Bed feeling a little crowded? Maybe you have company.

The Cimex lectularius, better known and despised as the common bedbug, is snuggling into households across Southern California, giving people the heebie- jeebies. The blood-sucking, heat-seeking, pint-size parasites aren't believed by the experts to transmit disease, but they do have a way of cranking up stress levels...

For much of the second part of the last century the liberal use of the eventually banned pesticide DDT seemed to all but do away with them. Now bedbugs have moved into single-family homes with a vengeance and taken up lodging in schools, hospitals and college dormitories too....

"Bedbugs are just going ballistic everywhere," said Michael Potter, a professor of entomology at the University of Kentucky. "It is going to really rock this country. I'm not trying to sound sensationalist.

"Bedbugs hitchhike on humans or in luggage and burrow into bedding, books, sofas and just about any cozy place, even picture frames. Once they establish squatter's rights, evicting them isn't easy. Or cheap. Casting them out of the average house in Southern California can cost thousands of dollars and require multiple visits...

Western Exterminator Co., which serves California, reported a 240% increase in bedbug work from 2000 to 2006. Isotech Pest Management Inc. in Pomona is conducting about 1,000 inspections a month -- 700% more than last year...

A number of reasons are cited for the infestations, among them the DDT ban and an increase in international travel. "It's not a case of being a lower socioeconomic thing," said William Brogdon, a research entomologist for the Centers for Disease Control and Prevention. "These things can happen to anybody."...

"A bedbug is really a wonderful survivor" that can persevere for as long as 18 months without nourishment, said entomologist Frank Meek, a technical director for Orkin. "They can hide and live a long time."...

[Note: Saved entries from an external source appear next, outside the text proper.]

(* ===== verification/FreeListStack.v ===== *)
(** * The free list of moodycamel::ConcurrentQueue: one thread

    The members as one thread calls them are schedules of the thread of FreeList.v, and
    without other threads the list is a stack. *)
From stdpp Require Import gmap fin_maps.
From S2P Require Import Prelude Lifetime FreeList FreeListInvariant FreeListSteps.

#[local] Open Scope Z_scope.

(** ** Schedules *)
Section alone.
Context {N : Type} `{!FreeListNode N} (ndebug : bool).
#[local] Abbreviation L := (FreeList N).
#[local] Abbreviation M := (M Empty_set L).
Implicit Types (f : L).

(** The accesses of a thread that is alone. *)
Definition alone (a b : fl_thread * L) : Prop :=
  fl_step (X := Empty_set) ndebug a.1 a.2 = Ok (b.2, Returns b.1).

Lemma M_bind_inv {A B} (c : M A) (k : A → M B) f f' b :
  mbind k c f = Ok (f', Returns b) → ∃ f1 a, c f = Ok (f1, Returns a) ∧ k a f1 = Ok (f', Returns b).
Proof. unfold mbind, M_bind. destruct (c f) as [[f1 [a|[]]]|]; [|done]. intros Hk. by exists f1, a. Qed.

Lemma M_bind_eq {A B} (c : M A) (k : A → M B) f f1 a :
  c f = Ok (f1, Returns a) → mbind k c f = k a f1.
Proof. intros Hc. unfold mbind, M_bind. by rewrite Hc. Qed.

(** A step that is one access and a decision. *)
Lemma alone_step {A} (c : M A) (g : A → fl_thread) s f f1 a :
  fl_step ndebug s = (x ← c; mret (g x)) → c f = Ok (f1, Returns a) → alone (s, f) (g a, f1).
Proof. intros Hs Hc. unfold alone. simpl. rewrite Hs. by rewrite (M_bind_eq _ _ _ _ _ Hc). Qed.

#[local] Ltac access g :=
  eapply rtc_l; [eapply (alone_step _ g); [reflexivity|eassumption]|].

Lemma push_loop_alone fuel k p head f f' :
  push_loop (X := Empty_set) fuel p head f = Ok (f', Returns tt) → rtc alone (FPushNext k p head, f) (resume k, f').
Proof.
  revert head f. induction fuel as [|fuel IH]; intros head f; simpl; [done|].
  intros (f1 & [] & H1 & H2)%M_bind_inv. apply M_bind_inv in H2 as (f2 & [] & H2 & H3).
  apply M_bind_inv in H3 as (f3 & [done head'] & H3 & H4).
  access (λ _ : unit, FPushRefs k p head).
  access (λ _ : unit, FPushCas k p head).
  destruct done.
  - injection H4 as ->. apply rtc_once.
    unfold alone. simpl. by rewrite (M_bind_eq _ _ _ _ _ H3).
  - apply M_bind_inv in H4 as (f4 & refs & H4 & H5).
    apply (rtc_l _ _ (FPushBack k p head', f3)).
    { unfold alone. simpl. by rewrite (M_bind_eq _ _ _ _ _ H3). }
    access (λ refs : Z, if refs =? 1 then FPushNext k p head' else resume k).
    simpl. destruct (refs =? 1); [by apply IH|]. by injection H5 as ->.
Qed.

Lemma zero_alone fuel k p f f' :
  add_knowing_refcount_is_zero (X := Empty_set) fuel p f = Ok (f', Returns tt) →
  rtc alone (FPushHead k p, f) (resume k, f').
Proof.
  intros (f1 & head & H1 & H2)%M_bind_inv.
  access (λ head : nat, FPushNext k p head). by eapply push_loop_alone.
Qed.

Lemma add_alone fuel p f f' :
  add (X := Empty_set) fuel p f = Ok (f', Returns tt) → rtc alone (FAdd p, f) (FAdded, f').
Proof.
  intros (f1 & refs & H1 & H2)%M_bind_inv.
  access (λ refs : Z, if refs =? 0 then FPushHead AfterAdd p else FAdded).
  simpl. destruct (refs =? 0); [|by injection H2 as ->].
  apply (zero_alone _ AfterAdd _ _ _ H2).
Qed.

Lemma get_loop_alone fuel head f f' p :
  get_loop (X := Empty_set) ndebug fuel head f = Ok (f', Returns p) → rtc alone (get_round head, f) (FGot p, f').
Proof.
  revert head f. induction fuel as [|fuel IH]; intros head f; simpl; [done|]. unfold get_round.
  case_bool_decide as Hz; [by intros [= -> <-]|].
  intros (f1 & n & H1 & H2)%M_bind_inv. apply M_bind_inv in H2 as (f2 & taken & H2 & H3).
  access (λ n : N, if Z.land (freeListRefs n) REFS_MASK =? 0
    then FGetHead else FGetTake head (freeListRefs n)). simpl.
  destruct (Z.land (freeListRefs n) REFS_MASK =? 0).
  { injection H2 as <- <-. simpl in H3. apply M_bind_inv in H3 as (f3 & head' & H3 & H4).
    access get_round. by apply IH. }
  access (λ taken : bool, if taken then FGetNext head else FGetHead).
  simpl. destruct taken; simpl in H3.
  2: { apply M_bind_inv in H3 as (f3 & head' & H3 & H4).
       access get_round. by apply IH. }
  apply M_bind_inv in H3 as (f3 & n' & H3 & H4).
  access (λ n' : N, FGetCas head (freeListNext n')).
  apply M_bind_inv in H4 as (f4 & [done head'] & H4 & H5).
  apply (rtc_l _ _ (if done then FGetCheck head else FGetDrop head head', f4)).
  { unfold alone. simpl. by rewrite (M_bind_eq _ _ _ _ _ H4). }
  destruct done; simpl.
  - apply M_bind_inv in H5 as (f5 & [] & H5 & H6). apply M_bind_inv in H6 as (f6 & r & H6 & H7).
    access (λ _ : unit, FGetRelease head).
    access (λ _ : Z, FGot head). by injection H7 as -> <-.
  - apply M_bind_inv in H5 as (f5 & refs & H5 & H6). apply M_bind_inv in H6 as (f6 & [] & H6 & H7).
    access (λ refs : Z, if refs =? SHOULD_BE_ON_FREELIST + 1
      then FPushHead (AfterGet head') head else get_round head').
    simpl. destruct (refs =? SHOULD_BE_ON_FREELIST + 1).
    + etrans; [exact (zero_alone _ (AfterGet head') _ _ _ H6)|]. by apply IH.
    + injection H6 as ->. by apply IH.
Qed.
End alone.

(** ** A stack *)
Section stack.
Context {X N : Type} `{!FreeListNode N} (ndebug : bool).
#[local] Abbreviation L := (FreeList N).
Implicit Types (f : L) (l : list nat).

(** A list that no thread is using. *)
Record stack f l : Prop := {
  sk_null : nodes f !! 0%nat = None;
  sk_linked : linked f (freeListHead f) l;
  sk_nodup : NoDup l;
  sk_refs p n : nodes f !! p = Some n → freeListRefs n = if decide (p ∈ l) then 1 else 0
}.

(** What is left of a node when the list has been at it. *)
Definition put_back (head : nat) (n : N) : N :=
  set_refs 1 (set_free_next head (set_refs SHOULD_BE_ON_FREELIST n)).

Definition pushed f (p : nat) (n : N) : L :=
  sets f p (put_back (freeListHead f) n) p.

Lemma runs_sets p n' f head Q Qt F (c : M X L unit) :
  runs c (sets f p n' head) Q Qt F → runs c (mkFreeList (<[p := n']> (nodes f)) head) Q Qt F.
Proof. done. Qed.

Lemma add_runs fuel f p n :
  nodes f !! p = Some n → freeListRefs n = 0 →
  add (X := X) (S fuel) p f = Ok (pushed f p n, Returns tt).
Proof.
  intros Hn Hz.
  assert (Hrun : runs (add (X := X) (S fuel) p) f (λ _ f', f' = pushed f p n) (λ _ _, False) (λ _, False)).
  { eapply runs_bind, runs_fetch_add; [exact Hn|]. rewrite Hz. simpl.
    apply runs_bind, runs_gets. eapply runs_bind, runs_store_next; [apply lookup_insert_eq|].
    eapply runs_bind, runs_store_refs; [apply lookup_insert_eq|].
    apply runs_bind, runs_cas_head; [|done]. intros _. apply runs_ret.
    unfold pushed, sets. simpl. by rewrite !insert_insert_eq. }
  unfold runs in Hrun. destruct (add _ _ _) as [[f' [[]|]]|]; [by rewrite Hrun|done..].
Qed.

Lemma pushed_stack f l p n :
  stack f l → nodes f !! p = Some n → p ∉ l → stack (pushed f p n) (p :: l).
Proof.
  intros [H0 Hl Hnd Hr] Hn Hp. assert (Hp0 : p ≠ 0%nat) by congruence. constructor; simpl.
  - by rewrite lookup_insert_ne.
  - split; [done|]. eexists. split; [apply lookup_insert_eq|].
    unfold put_back. rewrite next_set_refs, next_set_next. apply (linked_ext f); [|done].
    intros q n' Hq Hn'. exists n'. simpl. rewrite lookup_insert_ne; [done|]. by intros ->.
  - by constructor.
  - intros q n'. destruct (decide (q = p)) as [->|Hne].
    + rewrite lookup_insert_eq. intros [= <-]. unfold put_back. rewrite refs_set_refs.
      rewrite decide_True; [done|by left].
    + rewrite lookup_insert_ne by done. intros Hq. rewrite (Hr _ _ Hq).
      apply decide_ext. rewrite elem_of_cons. naive_solver.
Qed.

(** The node that [try_get] takes, with and without the reference of the thread. *)
Definition taken (n : N) : N := set_refs 0 (set_refs 2 n).

Lemma try_get_empty fuel f :
  stack f [] → try_get (X := X) ndebug (S fuel) f = Ok (f, Returns 0%nat).
Proof. intros [_ Hl _ _]. simpl in Hl. unfold try_get, load_head, mbind, M_bind, gets. by rewrite Hl. Qed.

Lemma try_get_runs fuel f p l :
  stack f (p :: l) →
  ∃ n, nodes f !! p = Some n ∧ linked f (freeListNext n) l ∧
    try_get (X := X) ndebug (S fuel) f = Ok (sets f p (taken n) (freeListNext n), Returns p).
Proof.
  intros [H0 Hl Hnd Hr]. destruct Hl as (Hp & n & Hn & Hl). exists n. split_and!; [done..|].
  assert (Hr1 : freeListRefs n = 1) by (rewrite (Hr _ _ Hn), decide_True; [done|by left]).
  assert (Hp0 : p ≠ 0%nat) by congruence.
  assert (Hrun : runs (try_get (X := X) ndebug (S fuel)) f
    (λ p' f', p' = p ∧ f' = sets f p (taken n) (freeListNext n)) (λ _ _, False) (λ _, False)).
  { apply runs_bind, runs_gets. rewrite Hp. simpl. rewrite bool_decide_eq_false_2 by done.
    eapply runs_bind, runs_load_node; [done|]. rewrite Hr1.
    apply runs_bind. eapply runs_cas_refs; [done| |done]. intros _. simpl.
    eapply runs_bind, runs_load_node; [apply lookup_insert_eq|]. rewrite next_set_refs.
    apply runs_bind, runs_cas_head; [|done]. intros _. simpl.
    eapply runs_bind, runs_check_taken; [apply lookup_insert_eq|by rewrite refs_set_refs|].
    eapply runs_bind, runs_fetch_add; [apply lookup_insert_eq|]. apply runs_ret.
    split; [done|]. unfold sets, taken. simpl. by rewrite insert_insert_eq, refs_set_refs. }
  unfold runs in Hrun. destruct (try_get _ _ _) as [[f' [p'|]]|]; [|done..].
  by destruct Hrun as [-> ->].
Qed.

Lemma taken_stack f l p n :
  stack f (p :: l) → nodes f !! p = Some n → stack (sets f p (taken n) (freeListNext n)) l.
Proof.
  intros [H0 Hl Hnd Hr] Hn. apply NoDup_cons in Hnd as [Hp Hnd].
  destruct Hl as (_ & n' & Hn' & Hl). assert (n' = n) as -> by congruence.
  assert (Hp0 : p ≠ 0%nat) by congruence. constructor; simpl; [|..|done|].
  - by rewrite lookup_insert_ne.
  - apply (linked_ext f); [|done]. intros q n' Hq Hq'. exists n'. simpl.
    rewrite lookup_insert_ne; [done|]. by intros ->.
  - intros q n0. destruct (decide (q = p)) as [->|Hne].
    + rewrite lookup_insert_eq. intros [= <-]. unfold taken. rewrite refs_set_refs.
      by rewrite decide_False.
    + rewrite lookup_insert_ne by done. intros Hq. rewrite (Hr _ _ Hq).
      apply decide_ext. rewrite elem_of_cons. naive_solver.
Qed.
End stack.

(** Without other threads the list is a stack: [add] puts a node on top, [try_get] takes
    the top one off, or returns null if there is none; one round of the loops is enough.
    Both do what a thread of the machine does if no other one makes a step. *)
Theorem free_list_is_a_stack {N : Type} `{!FreeListNode N} (ndebug : bool) (fuel : nat)
    (f : FreeList N) (l : list nat) (Hf : stack f l) :
  (∀ p, is_Some (nodes f !! p) → p ∉ l →
     ∃ f', add (X := Empty_set) (S fuel) p f = Ok (f', Returns tt) ∧ stack f' (p :: l) ∧
       rtc (alone ndebug) (FAdd p, f) (FAdded, f')) ∧
  (∃ f', try_get (X := Empty_set) ndebug (S fuel) f = Ok (f', Returns (hd 0%nat l)) ∧
     stack f' (list.tail l) ∧ rtc (alone ndebug) (FGetHead, f) (FGot (hd 0%nat l), f')).
Proof.
  split.
  - intros p [n Hn] Hp.
    assert (Hz : freeListRefs n = 0) by (rewrite (sk_refs _ _ Hf _ _ Hn); by rewrite decide_False).
    pose proof (add_runs (X := Empty_set) fuel f p n Hn Hz) as Hadd.
    eexists. split_and!; [done|by apply pushed_stack|by eapply add_alone].
  - assert (Hget : ∃ f', try_get (X := Empty_set) ndebug (S fuel) f = Ok (f', Returns (hd 0%nat l)) ∧
      stack f' (list.tail l)).
    { destruct l as [|p l].
      - exists f. split; [by apply try_get_empty|done].
      - destruct (try_get_runs (X := Empty_set) ndebug fuel f p l Hf) as (n & Hn & _ & Hget).
        eexists. split; [done|]. by apply taken_stack. }
    destruct Hget as (f' & Hget & Hstack). exists f'. split_and!; [done..|].
    pose proof Hget as Hget'. unfold try_get in Hget'.
    apply M_bind_inv in Hget' as (f1 & head & H1 & H2).
    eapply rtc_l; [eapply (alone_step _ _ get_round); [reflexivity|eassumption]|].
    by eapply get_loop_alone.
Qed.

#[local] Instance pair_node : FreeListNode (Z * nat) := {
  freeListRefs := fst;
  freeListNext := snd;
  set_refs r n := (r, n.2);
  set_free_next p n := (n.1, p);
  refs_set_refs _ _ := eq_refl;
  refs_set_next _ _ := eq_refl;
  next_set_refs _ _ := eq_refl;
  next_set_next _ _ := eq_refl
}.

Lemma free_list_is_a_stack_witness :
  let f : FreeList (Z * nat) := mkFreeList {[1%nat := (0, 0%nat); 2%nat := (1, 0%nat)]} 2 in
  (∃ f', add (X := Empty_set) 1 1 f = Ok (f', Returns tt) ∧ stack f' [1%nat; 2%nat]) ∧
  (∃ f', try_get (X := Empty_set) false 1 f = Ok (f', Returns 2%nat) ∧ stack f' []).
Proof.
  intros f. assert (Hf : stack f [2%nat]).
  { constructor; [reflexivity| |repeat constructor; set_solver|].
    - split; [reflexivity|]. eexists. split; [vm_compute; reflexivity|reflexivity].
    - intros p n. unfold f. simpl. rewrite lookup_insert_Some, lookup_singleton_Some.
      intros [[<- <-]|[_ [<- <-]]]; reflexivity. }
  destruct (free_list_is_a_stack false 0 f [2%nat] Hf) as [Hadd (f2 & Hget & Hs2 & _)]. split.
  - destruct (Hadd 1%nat) as (f1 & Hf1 & Hs1 & _); [by eexists|set_solver|]. exists f1. split; assumption.
  - exists f2. split; assumption.
Defined.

They arrived in the New World with the first colonists and were plentiful until about the 1940s, when DDT seemed to do away with them. Their comeback means public education is vital, Potter said. For example, it's foolhardy to retrieve a mattress or couch from a curb or a dumpster... He's not optimistic about the future, given current restrictions on powerful chemicals and the bugs' knack for adapting to them. "Our arsenal is depleted of effective products," he said, and there's no "silver bullet in the wings."

from (boldface mine)

Read the whole article to hear the first-hand horror stories of average middle class Americans managing a modern day plague in their homes.

Once again, is it time to rethink the ban on DDT?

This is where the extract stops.